In vitro photogenotoxic activity of clinafloxacin: a paradigm predicting photocarcinogenicity

Fluoroquinolone antiinfective drugs exhibit phototoxic, photogenotoxic, and photocarcinogenic activities in experimental systems which may be interrelated. Clinafloxacin (CLX), a new fluoroquinolone, is a potent antiinfective agent being developed for use in life-threatening infections. While this drug has previously been demonstrated to be phototoxic, this report evaluated the photogenotoxic and photocarcinogenic potential of CLX. When Skh-1 mice were administered CLX in the presence of ultraviolet light (UVA) at the maximum tolerated dose expected for a photocarcinogenicity bioassay, induction of DNA strand breakage was noted in keratinocytes isolated from these animals. When compared with other well-studied fluoroquinolones in vitro, CLX and Lomefloxacin (LMX) were equally effective in producing chromosome damage and DNA strand breakage in Chinese hamster ovary (CHO) cells exposed to UVA. Treatment of CHO cells with CLX in the presence of UVA also resulted in hydroxyl radical formation.
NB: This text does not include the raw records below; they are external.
(* ===== verification/JsObject.v ===== *)
(** * Objects as lists of properties

    Lemmas on reading and writing properties ([lookup_key], [put], [build] of [Json])
    and an equivalence of JSON values that ignores the order of properties, as code
    that reads them by name does. *)
From S2P Require Import Prelude JsRuntime JsText Json JsonSpec.

(** ** Reading and writing *)

Lemma replace_key_absent k v l : lookup_key k l = None → replace_key k v l = None.
Proof.
  induction l as [|[k' v'] l IH]; [done|]. cbn. destruct (str_eqb k k'); [done|]. intros. by rewrite IH.
Qed.

Lemma str_eqb_sym a b : str_eqb a b = str_eqb b a.
Proof. unfold str_eqb. by apply bool_decide_ext. Qed.

Lemma put_absent k v l : index_of_key k = None → lookup_key k l = None → put k v l = l ++ [(k, v)].
Proof. intros Hi Hl. unfold put. by rewrite replace_key_absent, Hi. Qed.

Lemma lookup_app k l l' : lookup_key k (l ++ l') = match lookup_key k l with Some v => Some v | None => lookup_key k l' end.
Proof. induction l as [|[k' v] l IH]; [done|]. cbn. by destruct (str_eqb k k'). Qed.

Lemma lookup_replace k v l l' k' :
  replace_key k v l = Some l' → lookup_key k' l' = if str_eqb k' k then Some v else lookup_key k' l.
Proof.
  revert l'. induction l as [|[j w] l IH]; intros l'; [done|]. cbn. destruct (str_eqb k j) eqn:E.
  - intros [= <-]. apply str_eqb_eq in E as ->. cbn. by destruct (str_eqb k' j).
  - destruct (replace_key k v l) as [x|] eqn:Er; [|done]. cbn. intros [= <-]. cbn. rewrite (IH x eq_refl).
    destruct (str_eqb k' j) eqn:Ej; [|done]. apply str_eqb_eq in Ej as ->. by rewrite str_eqb_sym, E.
Qed.

Lemma lookup_put_index n k v l k' :
  lookup_key k l = None → lookup_key k' (put_index n k v l) = if str_eqb k' k then Some v else lookup_key k' l.
Proof.
  induction l as [|[j w] l IH]; [done|]. cbn. intros Hl. destruct (str_eqb k j) eqn:Ekj; [done|].
  destruct (index_of_key j) as [m|]; [destruct (m <? n)|]; cbn; try done.
  rewrite IH by done. destruct (str_eqb k' j) eqn:Ej; [|done]. apply str_eqb_eq in Ej as ->. by rewrite str_eqb_sym, Ekj.
Qed.

(** [o[k] = v] changes [k] alone. *)
Lemma lookup_put k v l k' : lookup_key k' (put k v l) = if str_eqb k' k then Some v else lookup_key k' l.
Proof.
  unfold put. destruct (replace_key k v l) as [l'|] eqn:E; [by apply lookup_replace|].
  assert (Hn : lookup_key k l = None).
  { clear k'. induction l as [|[j w] l IH]; [done|]. cbn in *. destruct (str_eqb k j); [done|].
    destruct (replace_key k v l); [done|]. by apply IH. }
  destruct (index_of_key k); [by apply lookup_put_index|]. rewrite lookup_app. cbn.
  destruct (str_eqb k' k) eqn:Ek; [apply str_eqb_eq in Ek as ->; by rewrite Hn|by destruct (lookup_key k' l)].
Qed.

Lemma replace_key_new k v l : k ∉ map fst l → replace_key k v l = None.
Proof.
  induction l as [|[k' v'] l IH]; intros Hk; [done|]. cbn [replace_key map fst] in *.
  unfold str_eqb. rewrite bool_decide_false by set_solver. by rewrite IH by set_solver.
Qed.

Lemma build_app l k v : k ∉ map fst (build l) → index_of_key k = None → build (l ++ [(k, v)]) = build l ++ [(k, v)].
Proof. intros Hk Hi. unfold build at 1. rewrite fold_left_app. cbn. unfold put. by rewrite replace_key_new, Hi. Qed.

Lemma build_keys l : NoDup (map fst l) → Forall (λ kv, index_of_key kv.1 = None) l → build l = l.
Proof.
  induction l as [|[k v] l IH] using rev_ind; intros Hn Hi; [done|].
  rewrite map_app in Hn. apply NoDup_app in Hn as (Hn & Hk & _). apply Forall_app in Hi as [Hi Hi1]. apply Forall_cons_iff in Hi1 as [Hi1 _].
  specialize (IH Hn Hi). rewrite build_app; rewrite ?IH; [done| |exact Hi1]. intros Hin. apply (Hk _ Hin). set_solver.
Qed.

Lemma lookup_key_None k l : lookup_key k l = None ↔ k ∉ map fst l.
Proof.
  induction l as [|[k' v] l IH]; cbn; [set_solver|]. destruct (str_eqb k k') eqn:E.
  - apply str_eqb_eq in E as ->. set_solver.
  - rewrite IH, not_elem_of_cons. split; [|by intros []]. intros ?. split; [|done]. intros ->. unfold str_eqb in E.
    by rewrite bool_decide_true in E.
Qed.

Lemma lookup_key_Some k v l : lookup_key k l = Some v → (k, v) ∈ l.
Proof.
  induction l as [|[k' v'] l IH]; cbn; [done|]. destruct (str_eqb k k') eqn:E; intros Hl.
  - apply str_eqb_eq in E as ->. injection Hl as ->. set_solver.
  - set_solver.
Qed.

Lemma lookup_key_elem k v l : NoDup (map fst l) → (k, v) ∈ l → lookup_key k l = Some v.
Proof.
  induction l as [|[k' v'] l IH]; cbn; intros Hn Hin; [set_solver|]. apply NoDup_cons in Hn as [Hk Hn].
  apply elem_of_cons in Hin as [[= -> ->]|Hin]; [by rewrite (proj2 (str_eqb_eq _ _))|].
  destruct (str_eqb k k') eqn:E; [|by apply IH]. apply str_eqb_eq in E as ->.
  exfalso. apply Hk. apply list_elem_of_fmap. by exists (k', v).
Qed.

(** Reading from the properties whose names satisfy [p]. *)
Lemma lookup_filter (p : jsstr → bool) k l :
  lookup_key k (List.filter (λ kv, p kv.1) l) = if p k then lookup_key k l else None.
Proof.
  induction l as [|[k' v] l IH]; cbn; [by destruct (p k)|]. destruct (p k') eqn:E; cbn; rewrite IH;
    destruct (str_eqb k k') eqn:Ek; try done; apply str_eqb_eq in Ek as ->; by rewrite E.
Qed.

Lemma replace_key_keys k v l l' : replace_key k v l = Some l' → map fst l' = map fst l.
Proof.
  revert l'. induction l as [|[j w] l IH]; intros l'; [done|]. cbn. destruct (str_eqb k j) eqn:E.
  - by intros [= <-].
  - destruct (replace_key k v l) as [x|]; [|done]. cbn. intros [= <-]. cbn. by rewrite (IH x).
Qed.

Lemma put_index_keys n k v l : map fst (put_index n k v l) ≡ₚ k :: map fst l.
Proof.
  induction l as [|[j w] l IH]; [done|]. cbn. destruct (index_of_key j) as [m|]; [|done]. destruct (m <? n); [|done].
  cbn. rewrite IH. by rewrite Permutation_swap.
Qed.

Lemma put_keys k v l : map fst (put k v l) = map fst l ∨ ((k ∉ map fst l) ∧ map fst (put k v l) ≡ₚ k :: map fst l).
Proof.
  unfold put. destruct (replace_key k v l) as [l'|] eqn:E; [left; by eapply replace_key_keys|]. right. split.
  - intros Hk. assert (Hn : lookup_key k l = None); [|by apply lookup_key_None in Hn].
    clear Hk. induction l as [|[j w] l IH]; [done|]. cbn in *. destruct (str_eqb k j); [done|].
    destruct (replace_key k v l); [done|]. by apply IH.
  - destruct (index_of_key k); [apply put_index_keys|]. rewrite map_app. cbn. by rewrite (Permutation_app_comm _ [k]).
Qed.

Lemma put_NoDup k v l : NoDup (map fst l) → NoDup (map fst (put k v l)).
Proof. intros Hn. destruct (put_keys k v l) as [->|[Hk ->]]; [done|]. by constructor. Qed.

(** [{ ...a, ...b }]: the properties of [b] put on [a]. *)
Definition spread (a b : list (jsstr * json)) : list (jsstr * json) := fold_left (λ acc kv, put kv.1 kv.2 acc) b a.

Lemma spread_NoDup a b : NoDup (map fst a) → NoDup (map fst (spread a b)).
Proof. revert a. induction b as [|[k v] b IH]; intros a Ha; [done|]. apply (IH (put k v a)). by apply put_NoDup. Qed.

Lemma build_NoDup l : NoDup (map fst (build l)).
Proof. apply (spread_NoDup [] l). constructor. Qed.

Lemma lookup_spread k a b :
  NoDup (map fst b) → lookup_key k (spread a b) = match lookup_key k b with Some v => Some v | None => lookup_key k a end.
Proof.
  revert a. induction b as [|[k' v] b IH]; intros a Hb; [done|]. cbn in Hb. apply NoDup_cons in Hb as [Hk Hb].
  change (spread a ((k', v) :: b)) with (spread (put k' v a) b). rewrite IH by done. rewrite lookup_put. cbn [lookup_key]. destruct (str_eqb k k') eqn:E; [|done]. apply str_eqb_eq in E as ->.
  by rewrite (proj2 (lookup_key_None k' b)).
Qed.

Lemma lookup_build k l : NoDup (map fst l) → lookup_key k (build l) = lookup_key k l.
Proof. intros Hn. change (build l) with (spread [] l). rewrite lookup_spread by done. by destruct (lookup_key k l). Qed.

(** A predicate of the properties is kept by assignment. *)
Lemma put_Forall (Q : jsstr * json → Prop) k v l : Q (k, v) → Forall Q l → Forall Q (put k v l).
Proof.
  intros Hq Hl. unfold put. destruct (replace_key k v l) as [l'|] eqn:E.
  - revert l' E. induction Hl as [|[j w] l Hx Hl IH]; intros l'; [done|]. cbn. destruct (str_eqb k j) eqn:E.
    + intros [= <-]. apply str_eqb_eq in E as ->. by constructor.
    + destruct (replace_key k v l) as [x|]; [|done]. cbn. intros [= <-]. constructor; [done|by apply IH].
  - clear E. destruct (index_of_key k) as [n|]; [|apply Forall_app; eauto using Forall_nil, Forall_cons].
    induction Hl as [|[j w] l Hx Hl IH]; cbn; [by repeat constructor|].
    destruct (index_of_key j) as [m|]; [destruct (m <? n)|]; by repeat constructor.
Qed.

Lemma spread_Forall (Q : jsstr * json → Prop) a b : Forall Q a → Forall Q b → Forall Q (spread a b).
Proof.
  intros Ha Hb. revert a Ha. induction Hb as [|[k v] b Hx Hb IH]; intros a Ha; [done|]. apply (IH (put k v a)). by apply put_Forall.
Qed.

(** ** Values up to the order of properties *)

(** What reading code sees of a value at a place. *)
Inductive shape := ShNull | ShBool (b : bool) | ShNum (n : jnum) | ShStr (s : jsstr) | ShArr (n : nat) | ShObj.
Inductive place := Key (k : jsstr) | Index (i : nat).

Definition shape_of (v : json) : shape :=
  match v with
  | JNull => ShNull | JBool b => ShBool b | JNum n => ShNum n | JStr s => ShStr s
  | JArr l => ShArr (length l) | JObj _ => ShObj
  end.

Fixpoint shape_at (p : list place) (v : json) : option shape :=
  match p with
  | [] => Some (shape_of v)
  | Key k :: p => match v with JObj l => lookup_key k l ≫= shape_at p | _ => None end
  | Index i :: p => match v with JArr l => l !! i ≫= shape_at p | _ => None end
  end.

#[export] Instance json_equiv : Equiv json := λ a b, ∀ p, shape_at p a = shape_at p b.

#[export] Instance json_equivalence : Equivalence (≡@{json}).
Proof.
  split.
  - by intros v p.
  - by intros a b Hab p.
  - intros a b c Hab Hbc p. by rewrite (Hab p).
Qed.

(** Objects are equivalent when they agree on every name. *)
#[export] Instance props_equiv : Equiv (list (jsstr * json)) := λ a b, ∀ k, lookup_key k a ≡ lookup_key k b.

#[export] Instance props_equivalence : Equivalence (≡@{list (jsstr * json)}).
Proof.
  split.
  - by intros v k.
  - by intros a b Hab k.
  - intros a b c Hab Hbc k. by rewrite (Hab k).
Qed.

Lemma obj_equiv_inv a v : JObj a ≡ v → ∃ b, v = JObj b ∧ a ≡ b.
Proof.
  intros Hv. assert (E := Hv []). cbn in E. destruct v as [| | | | |b]; try done. exists b. split; [done|]. intros k.
  assert (Hk : ∀ p, (lookup_key k a ≫= shape_at p) = (lookup_key k b ≫= shape_at p)) by (intros p; apply (Hv (Key k :: p))).
  destruct (lookup_key k a) as [x|], (lookup_key k b) as [y|].
  - constructor. intros p. apply Hk.
  - by specialize (Hk []).
  - by specialize (Hk []).
  - constructor.
Qed.

Lemma str_equiv_inv s v : JStr s ≡ v → v = JStr s.
Proof. intros Hv. assert (E := Hv []). cbn in E. destruct v; try done. by injection E as ->. Qed.

#[export] Instance obj_proper : Proper ((≡) ==> (≡)) JObj.
Proof.
  intros a b Hab [|[k|i] p]; [done| |done]. cbn. assert (Hk := Hab k). destruct (lookup_key k a), (lookup_key k b); inv Hk; [|done].
  cbn. by apply H1.
Qed.

#[export] Instance prop_proper k : Proper ((≡) ==> (≡)) (prop k).
Proof.
  intros a b Hab. destruct a as [| | | | |l].
  6: { apply obj_equiv_inv in Hab as (m & -> & Hm). apply Hm. }
  all: assert (E := Hab []); cbn in E; by destruct b.
Qed.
However, coincubation of CHO cells with CLX and various antioxidants markedly reduced hydroxyl radical formation, but inhibited photogenotoxicity only to a limited extent. Thus, while reactive oxygen species contribute to the photogenotoxic activity of CLX, other factors may be involved. Since CLX exhibits both phototoxic and photogenotoxic activity, we predict that CLX would be photocarcinogenic in vivo. The present study suggests that under conditions of human exposure, the potential risk for CLX-induced photocarcinogenicity is small.